On her dining room table at her home in Egg Harbor Township, New Jersey, Morgan Yoder sat molding the first earrings for her business.
After posting photos of them on her personal Instagram, Yoder a senior speech, language and hearing science major, received messages from her friends asking if they could buy a pair, she said.
“I feel like it kind of fueled me to create more and more,” Yoder said.
Now back at her apartment on 18th Street near Montgomery Avenue, Yoder runs Clay Date Co. which she started in May 2020 when she moved home due to the COVID-19 pandemic.
Although she started her business as a hobby, it’s become her main source of income, she said.
Within her first month of selling the earrings on Instagram, Yoder sold more than 35 pairs. Almost a year later, she’s now sold over six times as many.
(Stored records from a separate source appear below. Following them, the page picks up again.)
(* ===== verification/RoceRun.v ===== *)
(** * Queue pairs in use: threads and firmware (qed_roce.c, qed_rdma.c)

    A machine of any number of threads that run the functions of [Rdma], each
    with at most one queue pair at a time, and of the firmware's view of the
    connection ids, which begin at 0 (the physical function of a RoCE
    personality).  Every action of a thread is a step.  What [qed_spq_post] reports
    of a ramrod and what happens to it are two things: a ramrod may be executed
    before the code is returned, never (a recovery skips it and reports 0), or
    some time later (the wait for it timed out).  Runs in which the code tells the
    truth and threads move to the error state after a failed modify are the
    [careful] ones.  After a destroy ramrod the firmware still uses the connection;
    it is done some time later, puts an event on the queue, and the driver handles
    the event later still.  The file has the machine, what a thread knows of the
    two connections of its queue pair ([own]), and the rules by which that
    knowledge changes in careful runs ([wp]). *)

From S2P Require Import Prelude Cxt Rdma.

(** ** The machine *)

(** The firmware's view of a connection id: not in use, in use, destroyed but
    still in use, done with the event still in the queue. *)
Inductive fw_cid := fw_idle | fw_used | fw_dying | fw_done.

#[export] Instance fw_cid_eq : EqDecision fw_cid.
Proof. solve_decision. Defined.

Definition fw_set (c : Z) (v : fw_cid) (fw : Z -> fw_cid) : Z -> fw_cid := fun c' => if c' =? c then v else fw c'.

(** What the firmware takes as a legal ramrod, and what it does. *)
Definition fw_accepts (r : ramrod) (fw : Z -> fw_cid) : bool :=
  match r with
  | CreateQp c | CreateUdQp c => bool_decide (fw c = fw_idle)
  | ModifyQp c | DestroyQp c | DestroyUdQp c => bool_decide (fw c = fw_used)
  | _ => true
  end.
Definition fw_exec (r : ramrod) (fw : Z -> fw_cid) : Z -> fw_cid :=
  match r with
  | CreateQp c | CreateUdQp c => fw_set c fw_used fw
  | DestroyQp c => fw_set c fw_dying fw
  | DestroyUdQp c => fw_set c fw_idle fw
  | _ => fw
  end.

(** A thread between two calls.  [failed]: the last modify failed and the queue
    pair is not in the error state. *)
Inductive resting := NoQp | HasQp (qp : qed_rdma_qp) (failed : bool) | HasUd (cid : Z).

(** [rm_late]: ramrods in flight of which the threads have been told a code. *)
Record machine := mk_machine { rm_info : qed_rdma_info; rm_fw : Z -> fw_cid; rm_late : list ramrod; rm_clients : list (proc resting) }.

(** The transitions that the verbs allow for a connected queue pair (any state
    may go to the error and to the reset state). *)
Definition legal (prev new : qed_roce_qp_state) : bool :=
  match prev, new with
  | _, RESET | _, ERR => true
  | RESET, INIT | INIT, INIT | INIT, RTR | RTR, RTR | RTR, RTS | RTS, RTS | RTS, SQD | SQD, SQD | SQD, RTS => true
  | _, _ => false
  end.

#[local] Open Scope proc_scope.

Definition create_call (valid kz_ok : bool) (type : qed_rdma_qp_type) : proc resting :=
  let* r := qed_rdma_create_qp_inner 0 valid kz_ok type in
  Ret (match r with Some qp => HasQp qp false | None => NoQp end).
Definition create_ud_call : proc resting :=
  let* r := qed_roce_create_ud_qp 0 in
  Ret (if fst r =? 0 then HasUd (snd r) else NoQp).
Definition modify_call (new_state : option qed_roce_qp_state) (qp : qed_rdma_qp) : proc resting :=
  let* r := qed_rdma_modify_qp 0 new_state qp in
  Ret (HasQp (snd r) (negb (fst r =? 0) && negb (bool_decide (cur_state (snd r) = ERR)))).
Definition destroy_call (qp : qed_rdma_qp) : proc resting := let* _ := qed_rdma_destroy_qp qp in Ret NoQp.
Definition destroy_ud_call (cid : Z) : proc resting :=
  let* rc := qed_roce_destroy_ud_qp 0 cid in Ret (if rc =? 0 then NoQp else HasUd cid).

(** What happens to a ramrod: executed before its code is returned, never, or
    after it. *)
Inductive fate := Now | Never | Late.

(** What a step is: a call, after a failed modify or not and to the error state or
    not; a ramrod with its code and fate; anything else. *)
Inductive label := Call (failed to_err : bool) | Posted (rc : Z) (f : fate) | Plain.

(** The code of a ramrod is 0 when and only when it was executed (not so after a
    time-out of [qed_spq_post] and in a recovery), and after a failed modify a
    thread only moves its queue pair to the error state. *)
Definition careful (l : label) : Prop :=
  match l with
  | Call failed to_err => failed = true -> to_err = true
  | Posted rc f => rc = 0 /\ f = Now \/ rc ≠ 0 /\ f = Never
  | Plain => True
  end.

(** The calls a thread may make. *)
Inductive call : label -> resting -> proc resting -> Prop :=
  | call_create valid kz_ok type : call (Call false false) NoQp (create_call valid kz_ok type)
  | call_create_ud : call (Call false false) NoQp create_ud_call
  | call_modify qp failed new_state : legal (cur_state qp) (default (cur_state qp) new_state) = true ->
      call (Call failed (bool_decide (new_state = Some ERR))) (HasQp qp failed) (modify_call new_state qp)
  | call_destroy qp failed : call (Call failed false) (HasQp qp failed) (destroy_call qp)
  | call_destroy_ud cid : call (Call false false) (HasUd cid) (destroy_ud_call cid).

(** A ramrod meets its fate. *)
Definition fate_fw (f : fate) (r : ramrod) (fw : Z -> fw_cid) : Z -> fw_cid := match f with Now => fw_exec r fw | _ => fw end.
Definition fate_late (f : fate) (r : ramrod) (late : list ramrod) : list ramrod := match f with Late => late ++ [r] | _ => late end.

(** One action of a thread, with every result it can have. *)
Inductive act : label -> qed_rdma_info -> (Z -> fw_cid) -> list ramrod -> proc resting ->
    qed_rdma_info -> (Z -> fw_cid) -> list ramrod -> proc resting -> Prop :=
  | act_call l i fw late r p : call l r p -> act l i fw late (Ret r) i fw late p
  | act_lock i fw late op k z i' : run_lock op i = Some (z, i') -> act Plain i fw late (Lock op k) i' fw late (k z)
  | act_init i fw late k rc : act Plain i fw late (SpInit k) i fw late (k rc)
  | act_uninit i fw late k : act Plain i fw late (SpDestroy k) i fw late k
  | act_ramrod i fw late r k rc w f : act (Posted rc f) i fw late (Ramrod r k) i (fate_fw f r fw) (fate_late f r late) (k rc w)
  | act_drain i fw late k rc : act Plain i fw late (Drain k) i fw late (k rc)
  | act_ilt i fw late id k rc : act Plain i fw late (Ilt id k) i fw late (k rc)
  | act_prs i fw late id k rc : act Plain i fw late (Prs id k) i fw late (k rc)
  | act_dma i fw late k a : act Plain i fw late (Dma k) i fw late (k a)
  | act_dma_free i fw late a k : act Plain i fw late (DmaFree a k) i fw late k
  | act_sleep i fw late k : act Plain i fw late (Sleep k) i fw late k.

Inductive step : label -> machine -> machine -> Prop :=
  | step_act l n i fw late cs p i' fw' late' p' : cs !! n = Some p -> act l i fw late p i' fw' late' p' ->
      step l (mk_machine i fw late cs) (mk_machine i' fw' late' (<[n := p']> cs))
  | step_late i fw l1 r l2 cs : step Plain (mk_machine i fw (l1 ++ r :: l2) cs) (mk_machine i (fw_exec r fw) (l1 ++ l2) cs)
  | step_done i fw late cs c : fw c = fw_dying -> step Plain (mk_machine i fw late cs) (mk_machine i (fw_set c fw_done fw) late cs)
  | step_event i fw late cs c i' z : fw c = fw_done -> run_lock (qed_roce_free_icid 0 c) i = Some (z, i') ->
      step Plain (mk_machine i fw late cs) (mk_machine i' (fw_set c fw_idle fw) late cs).

Definition any_step (s s' : machine) : Prop := exists l, step l s s'.
Definition careful_step (s s' : machine) : Prop := exists l, step l s s' /\ careful l.

(** The next action of a thread is legal: the firmware takes its ramrod, its
    bits lie in the maps. *)
Definition act_safe (i : qed_rdma_info) (fw : Z -> fw_cid) (p : proc resting) : Prop :=
  match p with
  | Lock op _ => is_Some (run_lock op i)
  | Ramrod r _ => fw_accepts r fw = true
  | _ => True
  end.

(** ** What a thread knows *)

(** Of a connection id: nothing but that it can be waited for; that it is free;
    that the firmware uses it and the bit is not yet set; that the firmware uses
    it and the bit is set. *)
Inductive cst := Unk | Free | New | Live.

Definition stat (s : cst) (fw : fw_cid) (bit : bool) : Prop :=
  match s with
  | Unk => match fw with fw_idle => bit = false | fw_used => False | fw_dying | fw_done => bit = true end
  | Free => fw = fw_idle /\ bit = false
  | New => fw = fw_used /\ bit = false
  | Live => fw = fw_used /\ bit = true
  end.

(** The responder's connection and the requester's. *)
Inductive side := Resp | Req.
#[export] Instance side_eq : EqDecision side.
Proof. solve_decision. Defined.

Record own := mk_own { o_idx : Z; o_resp : cst; o_req : cst }.
Definition side_cid (sd : side) (idx : Z) : Z := match sd with Resp => 2 * idx | Req => 2 * idx + 1 end.
Definition side_get (sd : side) (o : own) : cst := match sd with Resp => o_resp o | Req => o_req o end.
Definition side_upd (sd : side) (s : cst) (o : own) : own :=
  match sd with Resp => mk_own (o_idx o) s (o_req o) | Req => mk_own (o_idx o) (o_resp o) s end.

(** A ramrod on a connection: what must be known before and what is after. *)
Definition cid_change (r : ramrod) : option (Z * cst * cst) :=
  match r with
  | CreateQp c | CreateUdQp c => Some (c, Free, New)
  | ModifyQp c => Some (c, Live, Live)
  | DestroyQp c => Some (c, Live, Unk)
  | DestroyUdQp c => Some (c, New, Free)
  | _ => None
  end.

(** Both bits were clear. *)
Definition passed (s : cst) : cst := match s with Unk => Free | s => s end.
Definition bit_may_be_clear (s : cst) : bool := match s with Live => false | _ => true end.
Definition quiet (s : cst) : bool := match s with Unk | Free => true | _ => false end.

(** The actions of [p] are legal from the knowledge [K], and [Q] holds of the
    result and of what is known then; [N] queue pairs. *)
Section Wp.
Variable N : Z.

Fixpoint wp {A} (Q : A -> option own -> Prop) (p : proc A) (K : option own) {struct p} : Prop :=
  match p with
  | Ret a => Q a K
  | Lock op k =>
      match op, K with
      | LAlloc QP_MAP, None =>
          (forall z, z < 0 -> wp Q (k z) None) /\ (forall idx, 0 <= idx < N -> wp Q (k idx) (Some (mk_own idx Unk Unk)))
      | LRelease QP_MAP id, Some o => id = o_idx o /\ quiet (o_resp o) = true /\ quiet (o_req o) = true /\ wp Q (k 0) None
      | LSet CID_MAP c, Some o => exists sd, c = side_cid sd (o_idx o) /\ side_get sd o = New /\ wp Q (k 0) (Some (side_upd sd Live o))
      | LTest2 CID_MAP c1 c2, Some o =>
          c1 = side_cid Resp (o_idx o) /\ c2 = side_cid Req (o_idx o) /\ wp Q (k 0) K /\
          (bit_may_be_clear (o_resp o) = true -> bit_may_be_clear (o_req o) = true ->
           wp Q (k 1) (Some (mk_own (o_idx o) (passed (o_resp o)) (passed (o_req o)))))
      | _, _ => False
      end
  | Ramrod r k =>
      (forall rc w, rc ≠ 0 -> wp Q (k rc w) K) /\
      match cid_change r, K with
      | Some (c, s, s'), Some o =>
          exists sd, c = side_cid sd (o_idx o) /\ side_get sd o = s /\ forall w, wp Q (k 0 w) (Some (side_upd sd s' o))
      | _, _ => False
      end
  | SpInit k | Drain k | Dma k => forall z, wp Q (k z) K
  | Ilt _ k | Prs _ k => forall z, wp Q (k z) K
  | SpDestroy k | DmaFree _ k | Sleep k => wp Q k K
  end.

(** Consequence and sequence. *)
Lemma wp_mono {A} (Q Q' : A -> option own -> Prop) p : forall K, wp Q p K -> (forall a K, Q a K -> Q' a K) -> wp Q' p K.
Proof.
  induction p as [a|op k IH|k IH|k IH|r k IH|k IH|id k IH|id k IH|k IH|a k IH|k IH]; intros K H HQ; simpl in *; try solve [eauto].
  - destruct op as [[]|[]|[]|[]| |], K as [o|]; try done.
    + destruct H as [H1 H2]. split; eauto.
    + destruct H as (? & ? & ? & ?). eauto 6.
    + destruct H as (sd & ? & ? & ?). eauto 6.
    + destruct H as (? & ? & ? & ?). eauto 10.
  - destruct H as [H1 H2]. split; [eauto|]. destruct (cid_change r) as [[[c s] s']|], K as [o|]; try done.
    destruct H2 as (sd & ? & ? & ?). eauto 6.
Qed.

Lemma wp_bind {A C} (Q : C -> option own -> Prop) (p : proc A) (f : A -> proc C) :
  forall K, wp (fun a K => wp Q (f a) K) p K -> wp Q (pbind p f) K.
Proof.
  induction p as [a|op k IH|k IH|k IH|r k IH|k IH|id k IH|id k IH|k IH|a k IH|k IH]; intros K H; simpl in *; try solve [eauto].
  - destruct op as [[]|[]|[]|[]| |], K as [o|]; try done.
    + destruct H as [H1 H2]. split; eauto.
    + destruct H as (? & ? & ? & ?). eauto 6.
    + destruct H as (sd & ? & ? & ?). eauto 6.
    + destruct H as (? & ? & ? & ?). eauto 10.
  - destruct H as [H1 H2]. split; [eauto|]. destruct (cid_change r) as [[[c s] s']|], K as [o|]; try done.
    destruct H2 as (sd & ? & ? & ?). eauto 6.
Qed.

End Wp.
Yoder’s earrings incorporate different materials, like gold metals and macrame fabric pieces. She sells studs, hoops and chandelier-style earrings ranging from $6 to $20.
More than 1,300 people follow Clay Date Co. on Instagram, and Yoder’s sold almost 250 pieces, she said. Her next step is to move the company from her website to Etsy to gain more customers, she added.
Yoder first worked with clay her junior year of high school in a ceramics class and began using it again last year to ease her boredom during quarantine, she said.
Once Yoder has a design plan, she lays out blocks of colored clay, fabrics and metals on her desk and isn’t afraid of making a “complete mess” to make a pair of earrings, she said.
“It really helps me put together ideas if I can see everything in front of me,” Yoder added. “I can kind of picture it in my mind a little bit better.”
Jenna Camacho, a senior music education major, found Clay Date Co. through Instagram, and she immediately liked the jewelry and wanted to support a small business, she said. She purchased Clay Date Co.’s crescent moon earrings from Yoder in July 2020.
“She had a unique style that I kind of haven’t seen,” Camacho added. “It wasn’t just clay earrings, she was also offering other options, too.”
Yoder, a sister of Tri Delta Epsilon Phi since her freshman year, said her sorority sisters were her main supporters and first customers.
“It makes me feel really good because I feel like they want to support me,” she said. “Them wearing it and even just like a simple social media post like tagging me on it means a lot to me because that’s a way that can further my business and they’re actively trying to do that.”
Madison Okkerse, a junior international business major and member of Tri Delta, was one of Yoder’s first customers.
“It’s just so awesome that she kind of built a business during a time where things are not going great in the world, and she found a way to make a positive out of it,” Okkerse said.
Tri Delta held virtual recruitment the weekend of Jan. 30, and several of Yoder’s sorority sisters were wearing her earrings and promoting Clay Date Co. Yoder is an inspiration to her other sisters, Okkerse said.
After graduating in Fall 2021, Yoder plans to attend graduate school to become a speech pathologist, but she hopes to continue Clay Date Co. during that time, she said.
“I’m kind of playing it by ear,” Yoder said. “I know right now that clay earrings are super trendy, but a fear of mine is that they’re not going to be trendy anymore, for like, in years. But for now, I like where it’s going.”